- Location within Italy

Highest point
- Elevation: 1,578 m (5,177 ft)
- Prominence: 876 m (2,874 ft)
- Coordinates: 37°37′09″N 13°36′28″E﻿ / ﻿37.6192°N 13.6077°E

Geography
- Country: Italy
- Region: Sicily
- Parent range: Monti Sicani

= Mount Cammarata =

Mountain in Italy

Mount Cammarata is a mountain in the province of Agrigento, in Sicily. It is the second highest peak of Monti Sicani after Rocca Busambra. It is located in the commons of Cammarata and San Giovanni Gemini.

== Name ==
Certified since the 1st century as Gemellos Colles, its etymology derives from the orographic conformation with two peaks in relation to that of the near mount Gemini (1397 metres).

== Description ==
The peak can be visited following a 10-mile drive after joining the provincial road connecting Cammarata and Santo Stefano Quisquina.
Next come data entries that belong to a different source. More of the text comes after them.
(* ===== verification/DriverRuns.v ===== *)
(** * Runs of the throughput driver

    Two threads with two networks of two slots: the theorems at these inputs, and an
    early notification that leaves an address with an owner that is gone. *)

From S2P Require Import Prelude GoStr GoNet ApiTypes Driver DriverWork DriverRun DriverThread DriverCorrect DriverStart DriverAddrs.
From S2P Require Import Informers DriverMain.
Import GoNet Driver DriverWork DriverRun DriverThread DriverCorrect DriverStart DriverAddrs.

Module DriverRuns.

(** ** The set-up *)

Definition flags : Flags := MkFlags "run1" false 5 10 false false 0 "".

Definition started : res Driver := start flags true (λ _, 3) Some 1 (10 * 2 ^ 24) [2; 2].

Definition d0 : Driver := match started with Ok d => d | Panic _ => MkDriver [] ∅ ∅ ∅ 0 0 0 0 0 0 ∅ ∅ end.

Definition job0 : Job := MkJob [MkVNA 0 0; MkVNA 1 0] ["n1"; "n2"] 1 3 1 2 true false.
Definition job1 : Job := MkJob [MkVNA 0 1; MkVNA 1 1] ["n1"; "n2"] 1 3 2 2 true false.

Definition own (job : Job) (w : VirtNetAttachment) : Prop := w ∈ work job.

Definition wait : WaitEnv := MkWaitEnv 1 1 11 11 [(11, mret tt)].

(** A round in which the server accepts; others act before it and during a creation. *)
Definition a_round (before during : M Driver unit) : Round :=
  MkRound before during false 0 wait 1 "1" 2 (λ na _, inr na) (λ _, (3, 4, None)) (λ _, false) 1.

Definition quiet : Round := a_round (mret tt) (mret tt).

(** The state of an attachment of the first network's first slot. *)
Definition na (name ipv4 : string) : NetworkAttachment :=
  MkNA (MkMeta "run1" name "" "" 0 [] ∅ false) (MkNASpec "n1" "000001-a" [] [])
    (MkNAStatus (MkNAErrors [] []) "" 1 ipv4 "" "" "" None).

Definition notified (name ipv4 : string) : M Driver unit :=
  Attachment_OnAdd flags 5 (na name ipv4) (Some {[slotKey := "0"]}).

(** The first rounds of thread 0: the other thread creates its first attachment, then
    a notification comes. *)
Definition rounds0 : list Round :=
  a_round (round flags job1 new_thread quiet;; mret tt) (mret tt) ::
  a_round (notified "000001-1" "10.0.0.3") (mret tt) :: replicate 4 quiet.
Definition rounds1 : list Round := replicate 6 quiet.

Definition run0 : M Driver (Thread * list string) := RunThread flags job0 new_thread rounds0.

Example run0_ends :
  runs run0 d0 (λ r d, r = (MkThread 3 3 true, ["000001-1"; "000002-1"; "000001-3"]) ∧ multiOwnerWarnings d = 0).
Proof. vm_compute. split; reflexivity. Qed.

(** ** The hypotheses hold *)

Lemma d0_ok : nets_ok d0.
Proof.
  split.
  - repeat constructor; try (by vm_compute); try (eexists; split; [reflexivity|by left]); by intros [].
  - repeat constructor; eexists; (split; [vm_compute; reflexivity|by eexists]).
Qed.

Lemma d0_named : nets_named d0.
Proof. split; apply (bool_decide_unpack _); vm_compute; exact I. Qed.

Lemma job0_ok : job_ok job0 d0.
Proof.
  constructor; [apply (bool_decide_unpack _); vm_compute; exact I|done|done|].
  intros w [->|[->|[]%elem_of_nil]%elem_of_cons]%elem_of_cons; (split; [eexists; split; [reflexivity|by vm_compute]|reflexivity]).
Qed.

Lemma job1_ok : job_ok job1 d0.
Proof.
  constructor; [apply (bool_decide_unpack _); vm_compute; exact I|done|done|].
  intros w [->|[->|[]%elem_of_nil]%elem_of_cons]%elem_of_cons; (split; [eexists; split; [reflexivity|by vm_compute]|reflexivity]).
Qed.

Lemma a_round_ok own job before during :
  nodes job = ["n1"; "n2"] → polite own (shape d0) before → polite own (shape d0) during →
  round_ok flags own (shape d0) job (a_round before during).
Proof.
  intros Hn Hb Hd. constructor; [done|done|right; cbn; rewrite Hn; cbn; lia| |exists 0%nat; split; [cbn; lia|by left]].
  split; [apply Forall_cons_2; [apply polite_ret|by apply Forall_nil_2]|by repeat constructor].
Qed.

Lemma quiet_ok own job : nodes job = ["n1"; "n2"] → round_ok flags own (shape d0) job quiet.
Proof. intros Hn. by apply a_round_ok; [done|apply polite_ret..]. Qed.

Lemma notified_polite job name ipv4 : polite (own job) (shape d0) (notified name ipv4).
Proof.
  apply OnAdd_polite. intros a vi si [= <-]. vm_compute (_ !! _). intros [= <-]. vm_compute (Atoi _). intros [= <-].
  eexists. split; [reflexivity|by vm_compute].
Qed.

(** The rounds of thread 1 leave the slots of thread 0 alone. *)
Lemma other_polite : polite (own job0) (shape d0) (round flags job1 new_thread quiet;; mret tt).
Proof.
  apply polite_bind; [|intros; apply polite_ret]. apply round_polite; [|done|done|done|by apply quiet_ok].
  intros w [->|[->|[]%elem_of_nil]%elem_of_cons]%elem_of_cons;
    (split; [unfold own; apply (bool_decide_unpack _); vm_compute; exact I|eexists; split; [reflexivity|by vm_compute]]).
Qed.

Lemma rounds0_ok : Forall (round_ok flags (own job0) (shape d0) job0) rounds0.
Proof.
  repeat apply Forall_cons_2; try (by apply quiet_ok); [| |by apply Forall_nil_2]; apply a_round_ok; try done;
    try apply polite_ret; [apply other_polite|apply notified_polite].
Qed.

Lemma rounds1_ok : Forall (round_ok flags (own job1) (shape d0) job1) rounds1.
Proof. apply Forall_replicate. by apply quiet_ok. Qed.

(** ** The theorems at this set-up *)

Definition no_random (k m : nat) : nat := 0%nat.

Lemma thread_ends_witness :
  runs run0 d0 (λ r d',
    nets_ok d' ∧
    (iDelete r.1 = 3 ∨ 0 < stoppers d' ∨ false = true ∧ iDelete r.1 = 0) ∧
    (createAllowed r.1 = true → iDelete r.1 ≤ iCreate r.1 ≤ iDelete r.1 + 2) ∧
    iCreate r.1 ≤ 3 ∧
    Some <$> r.2 = expected job0 (virtNets d0) <$> seqZ 0 (iCreate r.1)).
Proof. apply (thread_ends flags job0 rounds0 d0 d0_ok job0_ok rounds0_ok). vm_compute. discriminate. Defined.

Definition result (job : Job) (rounds : list Round) : Thread * list string * Driver :=
  match RunThread flags job new_thread rounds d0 with Ok r => r | Panic _ => (new_thread, [], d0) end.

(** Every network has two slots. *)
Lemma d0_sizes vi vn : nth_z (virtNets d0) vi = Some vn → size vn = 2.
Proof.
  intros Hvn%nth_z_elem. assert (H : Forall (λ vn, size vn = 2) (virtNets d0)).
  { apply (bool_decide_unpack _). vm_compute. exact I. }
  rewrite Forall_forall in H. by apply H.
Qed.

Lemma no_wrap_sizes job : num job / Z.of_nat (length (work job)) = 1 → no_wrap job d0.
Proof. intros E w vn _ Hvn%d0_sizes. by rewrite E, Hvn. Qed.

Lemma names_unique_witness : NoDup ((result job0 rounds0).1.2 ++ (result job1 rounds1).1.2).
Proof.
  apply (names_unique flags job0 job1 rounds0 rounds1 d0 d0 (result job0 rounds0).1 (result job1 rounds1).1
           (result job0 rounds0).2 (result job1 rounds1).2);
    [apply d0_ok|apply d0_ok|done|apply d0_named|done|apply job0_ok|apply job1_ok| | | |apply rounds0_ok| |apply rounds1_ok| | |].
  1-2: by apply no_wrap_sizes.
  - apply (bool_decide_unpack _). vm_compute. exact I.
  - vm_compute. discriminate.
  - vm_compute. discriminate.
  - vm_compute. reflexivity.
  - vm_compute. reflexivity.
Defined.

Definition net0 : VirtNet := set_addrs {["10.0.0.3" := {["000001-1"]}]} (default (MkVirtNet 0 0 0 0 0 [] None [] 0 ∅ ∅) (nth_z (virtNets d0) 0)).
Definition d1 : Driver := set_nets <[0%nat := net0]> d0.

Lemma address_owners_witness :
  runs (ipAddressChangedInNS 0 "10.0.0.4" "10.0.0.3" "000001-2") d1 (λ _ d',
    ∃ a, virtNets d' = <[Z.to_nat 0 := set_addrs a net0]> (virtNets d1) ∧ tidy a ∧
      (∀ ip, owners a ip = moved "10.0.0.4" "10.0.0.3" "000001-2" ip (owners (addrs net0) ip)) ∧
      multiOwnerWarnings d' =
        (if bool_decide ("10.0.0.3" ≠ "" ∧ set_Exists (.≠ "000001-2") (owners (addrs net0) "10.0.0.3"))
         then u32 (multiOwnerWarnings d1 + 1) else multiOwnerWarnings d1)).
Proof. apply (address_owners 0 "10.0.0.4" "10.0.0.3" "000001-2" d1 net0); [reflexivity|]. by apply map_Forall_singleton. Defined.

(** An attachment of another run, in slot 7 of a network of this size or larger. *)
Definition foreign : NetworkAttachment :=
  MkNA (MkMeta "run0" "000001-8" "" "" 0 [] ∅ false) (MkNASpec "n1" "000001-a" [] [])
    (MkNAStatus (MkNAErrors [] []) "" 1 "" "" "" "" None).

Lemma foreign_notifications_witness :
  Attachment_OnAdd flags 5 foreign (Some {[slotKey := "7"]}) d1 = Panic "index out of range".
Proof.
  rewrite (foreign_notifications flags 5 foreign {[slotKey := "7"]} 0 net0 7 d1) by (try reflexivity; discriminate).
  reflexivity.
Defined.

(** ** An early notification

    The first attachment of slot 0 gets its address before the answer to its creation,
    which has none, and no notification follows.  When the slot is closed the address
    keeps its owner, and the next attachment with that address, on its own, counts as
    one owner too many. *)
Definition early : list Round :=
  a_round (mret tt) (notified "000001-1" "10.0.0.3") :: quiet :: quiet :: quiet ::
  a_round (notified "000001-3" "10.0.0.3") (mret tt) :: [quiet].

Lemma early_notification :
  runs (RunThread flags job0 new_thread early) d0 (λ r d,
    r = (MkThread 3 3 true, ["000001-1"; "000002-1"; "000001-3"]) ∧ multiOwnerWarnings d = 1 ∧
    (λ vn, owners (addrs vn) "10.0.0.3") <$> nth_z (virtNets d) 0 = Some {["000001-1"]}).
Proof. vm_compute. split_and!; reflexivity. Qed.
(** ** The process *)

Definition args (threads : Z) : DriverMain.Args :=
  DriverMain.MkArgs "run1" "10.0.0.0" false true 5 threads "" "" true flags.
Definition env : DriverMain.Env :=
  DriverMain.MkEnv "" None None None (λ _, None) None None (λ _, None) 1 [2; 2] (λ _, 3) Some no_random no_random
    (λ _, inr ["n1"; "n2"]) 1.

Lemma driver_process_witness :
  match DriverMain.main (args 2) env Informers.init with
  | Ok (DriverMain.Launched F d jobs ni ai, s) =>
      DriverMain.launched (args 2) env d jobs ∧ DriverMain.informers_run s ni ai ∧ length jobs = 2%nat
  | _ => False
  end.
Proof.
  pose proof (DriverMain.driver_process (args 2) env
    ltac:(repeat apply Forall_cons_2; try apply Forall_nil_2; vm_compute; discriminate)
    ltac:(vm_compute; discriminate) ltac:(vm_compute; reflexivity) (λ k m H, H) (λ k m H, H)
    ltac:(vm_compute; split; [discriminate|reflexivity]) ltac:(vm_compute; discriminate)) as H.
  destruct (DriverMain.main (args 2) env Informers.init) as [[[code| |F d jobs ni ai] s]|msg] eqn:E;
    [vm_compute in E; discriminate|vm_compute in E; discriminate| |vm_compute in E; discriminate].
  destruct H as (_ & _ & _ & Hl & Hi). split; [exact Hl|]. split; [exact Hi|].
  destruct Hl as (_ & _ & _ & _ & Hn & _). change (Z.of_nat (length jobs) = 2) in Hn. lia.
Defined.

(** Without threads, or networks, the nominal life time of an attachment has no value. *)
Example no_threads : DriverMain.main (args 0) env Informers.init = Panic "integer divide by zero".
Proof. vm_compute. reflexivity. Qed.
End DriverRuns.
Thanks to its pyramidal shape and orographic position of this mountain, they have built some TV antennas which transmit in different Sicilian provinces. On clear days, the peak of Etna can be seen to the east, the mountain chain of Madonie, Monte San Calogero, and a view of the Tyrrhenian Sea on the north. On the west, there are Rocca Busambra, the mountains of Palermo, and those of Trapani province. On the south, the mountain range of Sicani with Monte delle Rose and the shores of Mediterranean Sea can be seen.